Timur Kuran wrote a great book about about Islam, Islam and Mammon, while he was Professor at the University of Southern California. Back then, with heavy support from the government of Saudi Arabia, he was the “King Faisal” Professor, teaching Islamic thought and culture. He is now at Duke and states that the whole concept of Islamic economic systems does not originate with the Qur'an or with Muhammad but in India in the mid-twentieth century. He has said that the concept of Islamic economics would have been completely foreign to Muslim scholars from even as recently as a hundred years ago. The idea of an economic system that is completely ruled by laws that are compatible with the Qur'an and the Hadith is a very new concept that is more nationalistic than religious.

Islamic economics has its origin in Abul-Ala Mawdudi, a Muslim scholar from the first half of the twentieth century. He wanted to strengthen the collective idea of a Muslim nation while at the same time keeping trade and commerce among Muslims. His main idea was to take Islam into an area in which it had not had much involvement previously without it becoming Western or secular.

During the 1970's, during the years in which Saudi Arabia and other Muslim countries started increasing their oil exporting business, the idea of Islamic economics truly took hold and become institutionalized. Vast amounts of cash were poured into the research and conception of an economic system that was compatible with Islam. After all, with all the money that was pouring into the Muslim economy during those times it was necessary to find an outlet, a way to use it in the modern world.

The main argument of those that defend Islamic economics is that traditional capitalism has failed and that Islamic law is a solution.
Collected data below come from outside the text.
(* ===== verification/Monad.v ===== *)
(** Monad: the state and error monad the database code is written in.  An operation may fail
    with the changes made before the failure kept: what was committed stays committed. *)
From S2P Require Import Prelude.

Definition SE (St Er A : Type) : Type := St -> result A Er * St.

Section Operations.
Context {St Er : Type}.
Implicit Types A B : Type.

Definition ret {A} (a : A) : SE St Er A := λ c, (Ok a, c).
Definition fail {A} (e : Er) : SE St Er A := λ c, (Err e, c).
Definition bind {A B} (x : SE St Er A) (f : A -> SE St Er B) : SE St Er B :=
  λ c, match x c with
       | (Ok a, c') => f a c'
       | (Err e, c') => (Err e, c')
       end.
Definition gets {A} (f : St -> A) : SE St Er A := λ c, (Ok (f c), c).
Definition modify (f : St -> St) : SE St Er unit := λ c, (Ok tt, f c).

(** [if b { x }]. *)
Definition when (b : bool) (x : SE St Er unit) : SE St Er unit := if b then x else ret tt.

(** [&&] of Rust evaluates the right operand, here a database operation, only when the left
    one holds. *)
Definition and_then (b : bool) (x : SE St Er bool) : SE St Er bool :=
  if b then x else ret false.

(** [Option::context] and [?]: the value, or this error. *)
Definition ok_or {A} (o : option A) (e : Er) : SE St Er A :=
  match o with Some a => ret a | None => fail e end.

(** [x.await.log_err(..).ok()]: a failure is logged and ignored. *)
Definition ignore_err {A} (x : SE St Er A) : SE St Er (option A) :=
  λ c, match x c with
       | (Ok a, c') => (Ok (Some a), c')
       | (Err _, c') => (Ok None, c')
       end.
End Operations.

Declare Scope m_scope.
Delimit Scope m_scope with M.
Notation "x <- a ;; b" := (bind a (λ x, b))
  (at level 100, a at next level, right associativity) : m_scope.
Notation "a ;;; b" := (bind a (λ _, b)) (at level 100, right associativity) : m_scope.
Open Scope m_scope.

(** [for x in l { f(x)?; }]. *)
Fixpoint for_each {St Er A} (l : list A) (f : A -> SE St Er unit) : SE St Er unit :=
  match l with
  | [] => ret tt
  | x :: l' => f x ;;; for_each l' f
  end.

(** ** Invariants

    An operation preserves a predicate on the state whether it succeeds or fails. *)
Definition preserves {St Er A} (P : St -> Prop) (x : SE St Er A) : Prop :=
  ∀ c, P c → P (x c).2.

Section Preserves.
Context {St Er : Type} (P : St -> Prop).

Lemma preserves_ret {A} (a : A) : preserves (Er := Er) P (ret a).
Proof. by intros c. Qed.

Lemma preserves_fail {A} (e : Er) : preserves (A := A) P (fail e).
Proof. by intros c. Qed.

Lemma preserves_gets {A} (f : St -> A) : preserves (Er := Er) P (gets f).
Proof. by intros c. Qed.

Lemma preserves_modify (f : St -> St) : (∀ c, P c → P (f c)) → preserves (Er := Er) P (modify f).
Proof. intros H c. apply H. Qed.

Lemma preserves_bind {A B} (x : SE St Er A) (f : A -> SE St Er B) :
  preserves P x → (∀ a, preserves P (f a)) → preserves P (bind x f).
Proof.
  intros Hx Hf c Hc. unfold bind. specialize (Hx c Hc).
  destruct (x c) as [[a|e] c']; simpl in *; [by apply Hf|done].
Qed.

Lemma preserves_when (b : bool) (x : SE St Er unit) :
  preserves P x → preserves P (when b x).
Proof. destruct b; [done|]. intros _. apply preserves_ret. Qed.

Lemma preserves_and_then (b : bool) (x : SE St Er bool) :
  preserves P x → preserves P (and_then b x).
Proof. destruct b; [done|]. intros _. apply preserves_ret. Qed.

Lemma preserves_ok_or {A} (o : option A) (e : Er) : preserves P (ok_or o e).
Proof. destruct o; [apply preserves_ret|apply preserves_fail]. Qed.

Lemma preserves_ignore_err {A} (x : SE St Er A) :
  preserves P x → preserves P (ignore_err x).
Proof.
  intros Hx c Hc. unfold ignore_err. specialize (Hx c Hc). by destruct (x c) as [[a|e] c'].
Qed.

Lemma preserves_for_each {A} (l : list A) (f : A -> SE St Er unit) :
  (∀ x, x ∈ l → preserves P (f x)) → preserves P (for_each l f).
Proof.
  induction l as [|x l IH]; intros H; simpl; [apply preserves_ret|].
  apply preserves_bind; [apply H; by left|]. intros _. apply IH. intros y Hy. apply H. by right.
Qed.
End Preserves.

Create HintDb preserves.
#[export] Hint Resolve preserves_ret preserves_fail preserves_gets preserves_when
  preserves_and_then preserves_ok_or preserves_ignore_err : preserves.

(** Walk through an operation that keeps a predicate: sequencing and branching are taken
    apart, the operations with a lemma in [preserves] are closed. *)
Ltac preserves_tac :=
  repeat match goal with
  | |- preserves _ (bind _ _) => apply preserves_bind; [|intros ?]
  | |- preserves _ (when _ _) => apply preserves_when
  | |- preserves _ (ignore_err _) => apply preserves_ignore_err
  | |- preserves _ (match ?x with _ => _ end) => destruct x
  | |- preserves _ (let '_ := ?x in _) => destruct x
  | |- preserves _ _ => solve [eauto with preserves]
  end.

(** A sequence that succeeded is two operations that did. *)
Lemma bind_ok {St Er A B} (x : SE St Er A) (g : A -> SE St Er B) s y s' :
  bind x g s = (Ok y, s') → ∃ v s1, x s = (Ok v, s1) ∧ g v s1 = (Ok y, s').
Proof. unfold bind. destruct (x s) as [[v|e] s1]; [|done]. intros H. by exists v, s1. Qed.

(** What an operation kept, after a run that is known. *)
Lemma preserves_run {St Er A} (P : St -> Prop) (x : SE St Er A) s r s' :
  preserves P x → x s = (r, s') → P s → P s'.
Proof. intros Hx E Hs. specialize (Hx s Hs). by rewrite E in Hx. Qed.

(** Run the operations of the goal one step: the monad's combinators are unfolded, the
    operations stay folded. *)
Ltac run_se :=
  unfold when, ok_or, bind, ret, fail, gets, modify; cbv beta iota zeta; cbn [andb orb negb].
Lemma expand_ports_spec p q :
  q ∈ expand_ports p →
  ∃ n s, q = with_port (with_socket p s) n
    ∧ (if (port p =? 0)%Z then n ∈ [993; 465; 143; 587]%Z else n = port p)
    ∧ (if bool_decide (socket p = Socket.Automatic)
       then s ∈ [Socket.Ssl; Socket.Starttls] else s = socket p).
Proof.
  unfold expand_ports, tls_port, starttls_port. destruct p as [proto h n s u]; simpl.
  destruct (Z.eqb_spec n 0) as [->|Hn].
  - destruct s; simpl; destruct proto; simpl; intros H; in_variants;
      eexists _, _; (split; [unfold with_port, with_socket; simpl; reflexivity|]); split; set_solver.
  - simpl. rewrite (proj2 (Z.eqb_neq n 0)) by done.
    destruct (bool_decide (s = Socket.Automatic)) eqn:E; intros H; in_variants;
      eexists _, _; (split; [unfold with_port, with_socket; simpl; reflexivity|]); (split; [done|]); set_solver.
Qed.

(** A variant of the expansion, with the filled-in fields made explicit. *)
Lemma expand_inv a domain v q :
  q ∈ expand_param_vector v a domain →
  ∃ p h n s, p ∈ v
    ∧ q = with_port (with_socket (with_hostname (with_username p
            (if bool_decide (username p = []) then a else username p)) h) s) n
    ∧ (if bool_decide (hostname p = [])
       then ∃ prefix, prefix ∈ [lit "imap."; lit "smtp."; lit "mail."; []] ∧ h = prefix ++ domain
       else h = hostname p)
    ∧ (if (port p =? 0)%Z then n ∈ [993; 465; 143; 587]%Z else n = port p)
    ∧ (if bool_decide (socket p = Socket.Automatic)
       then s ∈ [Socket.Ssl; Socket.Starttls] else s = socket p).
Proof.
  unfold expand_param_vector. intros H.
  apply list_elem_of_bind in H as (p2 & Hq & H).
  apply list_elem_of_bind in H as (p1 & H2 & H).
  apply list_elem_of_bind in H as (p & H1 & Hp).
  apply expand_usernames_spec in H1 as ->.
  apply expand_hostnames_spec in H2 as (h & -> & Hh).
  apply expand_ports_spec in Hq as (n & s & -> & Hn & Hs).
  exists p, h, n, s. by destruct p.
Qed.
The three principal claims that Islamic economics proponents make are that it has completely abolished interest on cash assets, it has helped put all people on an equal economic level and that it provides a much needed ethic and moral framework to business practices around the world. However, economic thinkers have debunked these claims and say that Islamic economics does not deliver on any of them.

In regards to interest free economic growth, Timur Kuran claims that there is nothing Islamic about the way it works. There are many economical techniques, like mudabara and ijara, that are nothing more than interest payments, but veiled. Most so-called Islamic banks are simply regular financial institutions in which many of the transaction simply have different names. In fact, most of the deposits that are compliant with Islamic law are hosted on some of the worlds largest banking corporations, such as Citibank, rather than in banks that purport to be specifically Islamic in nature.

The zakat, a tax that all Muslims are obliged to pay to help the poor has also failed in bringing economic equality in Muslim countries. In fact, it serves the opposite purpose since they are also taxed in turn. It is instead used by corrupt religious figures of authority for their own personal gain. It is more common for the zakat to be used in Islamic objectives that have nothing to do with helping the poor. The ethic and moral framework that Islamic economics could bring to traditional economics is also unproven. The economic agenda, much like communism and socialism, is quite unrealistic and clashes with human's baser instincts. While utopian, it lends itself to corruption very easily.

The whole concept of Islamic economics is really a myth, and is not specifically in the financial practices but in the cultural identity, in the religion of those who practice it. It has backfired in that it has blocked progress and modernity in Muslim nations and also promotes an aura that is not healthy  in an environment in which extremism can blossom relatively easily. It is a dangerous political idea, more based on rhetoric than on reality. The mere fact that it prohibits interest would have isolated Muslims from the rest of the modern world a long time ago.